--- Task data Enclosed Below ---

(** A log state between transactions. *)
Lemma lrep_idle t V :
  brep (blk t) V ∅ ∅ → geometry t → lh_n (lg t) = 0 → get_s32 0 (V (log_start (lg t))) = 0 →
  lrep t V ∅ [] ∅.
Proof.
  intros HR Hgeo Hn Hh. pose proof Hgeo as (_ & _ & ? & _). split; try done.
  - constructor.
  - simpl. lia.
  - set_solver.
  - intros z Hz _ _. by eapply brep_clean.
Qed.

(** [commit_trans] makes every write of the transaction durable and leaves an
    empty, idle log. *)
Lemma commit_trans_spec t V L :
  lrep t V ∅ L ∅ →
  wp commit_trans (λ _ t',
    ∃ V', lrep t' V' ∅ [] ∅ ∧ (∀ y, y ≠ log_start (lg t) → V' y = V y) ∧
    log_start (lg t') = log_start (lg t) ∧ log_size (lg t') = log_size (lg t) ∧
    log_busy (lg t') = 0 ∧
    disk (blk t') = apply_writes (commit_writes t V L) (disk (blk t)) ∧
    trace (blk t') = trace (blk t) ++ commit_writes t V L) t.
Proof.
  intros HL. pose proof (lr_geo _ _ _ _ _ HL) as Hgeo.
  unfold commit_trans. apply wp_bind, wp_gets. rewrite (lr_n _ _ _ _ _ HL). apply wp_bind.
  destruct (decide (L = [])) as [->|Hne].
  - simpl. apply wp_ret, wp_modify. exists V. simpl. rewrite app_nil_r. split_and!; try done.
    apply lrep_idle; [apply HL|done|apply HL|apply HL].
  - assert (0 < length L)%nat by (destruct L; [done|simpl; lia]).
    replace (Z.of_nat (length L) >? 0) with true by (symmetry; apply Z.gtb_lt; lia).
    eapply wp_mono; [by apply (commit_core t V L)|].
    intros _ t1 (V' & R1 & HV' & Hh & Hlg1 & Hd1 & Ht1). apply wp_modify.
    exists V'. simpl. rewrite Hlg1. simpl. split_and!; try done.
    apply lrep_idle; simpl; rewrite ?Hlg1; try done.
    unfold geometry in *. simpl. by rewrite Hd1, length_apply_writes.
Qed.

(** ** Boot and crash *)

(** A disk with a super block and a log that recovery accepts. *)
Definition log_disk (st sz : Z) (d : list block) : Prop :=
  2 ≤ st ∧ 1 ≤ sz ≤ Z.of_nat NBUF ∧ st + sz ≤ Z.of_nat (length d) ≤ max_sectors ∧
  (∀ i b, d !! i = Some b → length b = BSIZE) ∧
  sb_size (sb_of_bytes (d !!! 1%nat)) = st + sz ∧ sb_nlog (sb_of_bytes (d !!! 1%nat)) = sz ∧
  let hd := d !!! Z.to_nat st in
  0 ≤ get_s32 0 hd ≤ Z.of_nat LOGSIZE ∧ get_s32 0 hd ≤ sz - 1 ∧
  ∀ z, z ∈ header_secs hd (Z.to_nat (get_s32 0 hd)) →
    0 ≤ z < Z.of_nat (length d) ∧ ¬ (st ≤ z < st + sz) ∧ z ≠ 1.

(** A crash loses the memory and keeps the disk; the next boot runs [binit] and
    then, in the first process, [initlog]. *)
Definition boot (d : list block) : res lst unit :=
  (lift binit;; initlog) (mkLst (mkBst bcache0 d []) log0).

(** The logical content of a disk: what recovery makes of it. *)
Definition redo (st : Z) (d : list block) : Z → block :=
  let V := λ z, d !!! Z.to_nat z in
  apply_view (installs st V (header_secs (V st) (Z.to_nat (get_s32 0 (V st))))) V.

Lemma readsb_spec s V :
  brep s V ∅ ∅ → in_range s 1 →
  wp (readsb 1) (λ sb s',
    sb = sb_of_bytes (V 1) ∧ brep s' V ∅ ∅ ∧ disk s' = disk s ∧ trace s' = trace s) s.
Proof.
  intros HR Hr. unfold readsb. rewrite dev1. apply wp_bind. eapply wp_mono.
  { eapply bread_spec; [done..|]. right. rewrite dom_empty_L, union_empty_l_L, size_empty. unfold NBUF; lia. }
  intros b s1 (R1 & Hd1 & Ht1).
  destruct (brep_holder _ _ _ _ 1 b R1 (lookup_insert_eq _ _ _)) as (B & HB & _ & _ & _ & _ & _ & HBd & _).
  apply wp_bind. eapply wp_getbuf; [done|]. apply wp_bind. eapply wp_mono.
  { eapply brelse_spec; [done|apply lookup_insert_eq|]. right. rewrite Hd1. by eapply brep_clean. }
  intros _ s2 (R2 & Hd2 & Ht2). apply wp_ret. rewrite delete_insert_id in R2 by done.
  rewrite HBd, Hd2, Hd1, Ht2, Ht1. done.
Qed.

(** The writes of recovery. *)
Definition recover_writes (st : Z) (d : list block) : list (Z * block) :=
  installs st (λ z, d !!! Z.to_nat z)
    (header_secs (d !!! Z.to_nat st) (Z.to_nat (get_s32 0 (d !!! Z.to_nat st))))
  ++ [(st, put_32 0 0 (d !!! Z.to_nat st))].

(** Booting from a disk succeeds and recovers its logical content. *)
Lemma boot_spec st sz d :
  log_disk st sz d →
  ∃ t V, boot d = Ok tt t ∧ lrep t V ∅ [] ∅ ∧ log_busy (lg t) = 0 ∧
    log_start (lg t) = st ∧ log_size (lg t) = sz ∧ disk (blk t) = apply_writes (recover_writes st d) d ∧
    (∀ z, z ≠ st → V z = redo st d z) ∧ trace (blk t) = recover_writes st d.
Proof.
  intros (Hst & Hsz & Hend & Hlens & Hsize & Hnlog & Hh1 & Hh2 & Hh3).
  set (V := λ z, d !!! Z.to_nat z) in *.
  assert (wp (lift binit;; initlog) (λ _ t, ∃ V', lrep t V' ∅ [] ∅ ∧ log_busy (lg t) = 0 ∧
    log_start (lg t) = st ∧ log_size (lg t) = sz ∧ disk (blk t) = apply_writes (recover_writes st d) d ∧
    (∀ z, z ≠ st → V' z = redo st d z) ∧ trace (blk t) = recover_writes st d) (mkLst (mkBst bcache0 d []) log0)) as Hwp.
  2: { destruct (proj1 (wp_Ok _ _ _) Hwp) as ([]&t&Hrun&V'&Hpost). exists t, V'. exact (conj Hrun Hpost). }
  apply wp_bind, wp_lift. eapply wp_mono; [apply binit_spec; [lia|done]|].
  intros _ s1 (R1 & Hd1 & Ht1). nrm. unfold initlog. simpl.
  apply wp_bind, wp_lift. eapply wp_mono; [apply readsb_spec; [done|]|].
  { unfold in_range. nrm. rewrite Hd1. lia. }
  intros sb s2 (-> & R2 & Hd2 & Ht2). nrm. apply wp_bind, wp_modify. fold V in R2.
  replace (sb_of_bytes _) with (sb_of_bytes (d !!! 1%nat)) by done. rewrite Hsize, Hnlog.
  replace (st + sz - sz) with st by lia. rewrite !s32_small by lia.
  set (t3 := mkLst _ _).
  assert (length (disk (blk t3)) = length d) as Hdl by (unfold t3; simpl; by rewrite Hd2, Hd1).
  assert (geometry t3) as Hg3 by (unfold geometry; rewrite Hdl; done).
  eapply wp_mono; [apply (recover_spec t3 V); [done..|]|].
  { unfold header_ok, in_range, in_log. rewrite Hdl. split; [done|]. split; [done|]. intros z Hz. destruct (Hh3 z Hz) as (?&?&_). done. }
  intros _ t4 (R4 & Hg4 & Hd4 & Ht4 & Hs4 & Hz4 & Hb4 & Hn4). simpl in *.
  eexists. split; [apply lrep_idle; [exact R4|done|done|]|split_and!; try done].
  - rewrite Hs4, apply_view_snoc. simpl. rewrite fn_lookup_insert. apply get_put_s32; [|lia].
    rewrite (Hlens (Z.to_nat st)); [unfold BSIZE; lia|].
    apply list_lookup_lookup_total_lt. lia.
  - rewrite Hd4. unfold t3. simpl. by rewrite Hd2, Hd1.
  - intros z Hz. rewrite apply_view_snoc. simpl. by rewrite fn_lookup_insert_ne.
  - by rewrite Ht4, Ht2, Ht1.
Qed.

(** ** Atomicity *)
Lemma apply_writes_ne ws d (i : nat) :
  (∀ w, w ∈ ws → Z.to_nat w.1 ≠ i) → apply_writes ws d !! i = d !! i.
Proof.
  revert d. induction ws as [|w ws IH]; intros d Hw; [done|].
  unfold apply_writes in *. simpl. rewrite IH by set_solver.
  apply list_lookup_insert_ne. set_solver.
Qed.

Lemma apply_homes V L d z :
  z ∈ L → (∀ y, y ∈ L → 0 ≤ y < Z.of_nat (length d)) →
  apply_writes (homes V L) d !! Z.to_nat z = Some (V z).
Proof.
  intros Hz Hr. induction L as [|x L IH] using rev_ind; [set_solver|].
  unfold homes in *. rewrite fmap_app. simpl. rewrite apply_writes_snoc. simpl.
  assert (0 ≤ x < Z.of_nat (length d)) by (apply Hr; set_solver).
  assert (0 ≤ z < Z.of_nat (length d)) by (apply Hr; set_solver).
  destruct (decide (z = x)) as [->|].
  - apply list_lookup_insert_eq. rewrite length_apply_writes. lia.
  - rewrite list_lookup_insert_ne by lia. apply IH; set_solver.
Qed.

--- End of Enclosed Task data ---

Required work:
Using the entries shown above, reproduce verbatim the lines from the line bearing "sb_size (sb_of_bytes (d" to the line bearing "then, in the first process, [initlog]. *)", inclusive.

Answer area:
  sb_size (sb_of_bytes (d !!! 1%nat)) = st + sz ∧ sb_nlog (sb_of_bytes (d !!! 1%nat)) = sz ∧
  let hd := d !!! Z.to_nat st in
  0 ≤ get_s32 0 hd ≤ Z.of_nat LOGSIZE ∧ get_s32 0 hd ≤ sz - 1 ∧
  ∀ z, z ∈ header_secs hd (Z.to_nat (get_s32 0 hd)) →
    0 ≤ z < Z.of_nat (length d) ∧ ¬ (st ≤ z < st + sz) ∧ z ≠ 1.

(** A crash loses the memory and keeps the disk; the next boot runs [binit] and
    then, in the first process, [initlog]. *)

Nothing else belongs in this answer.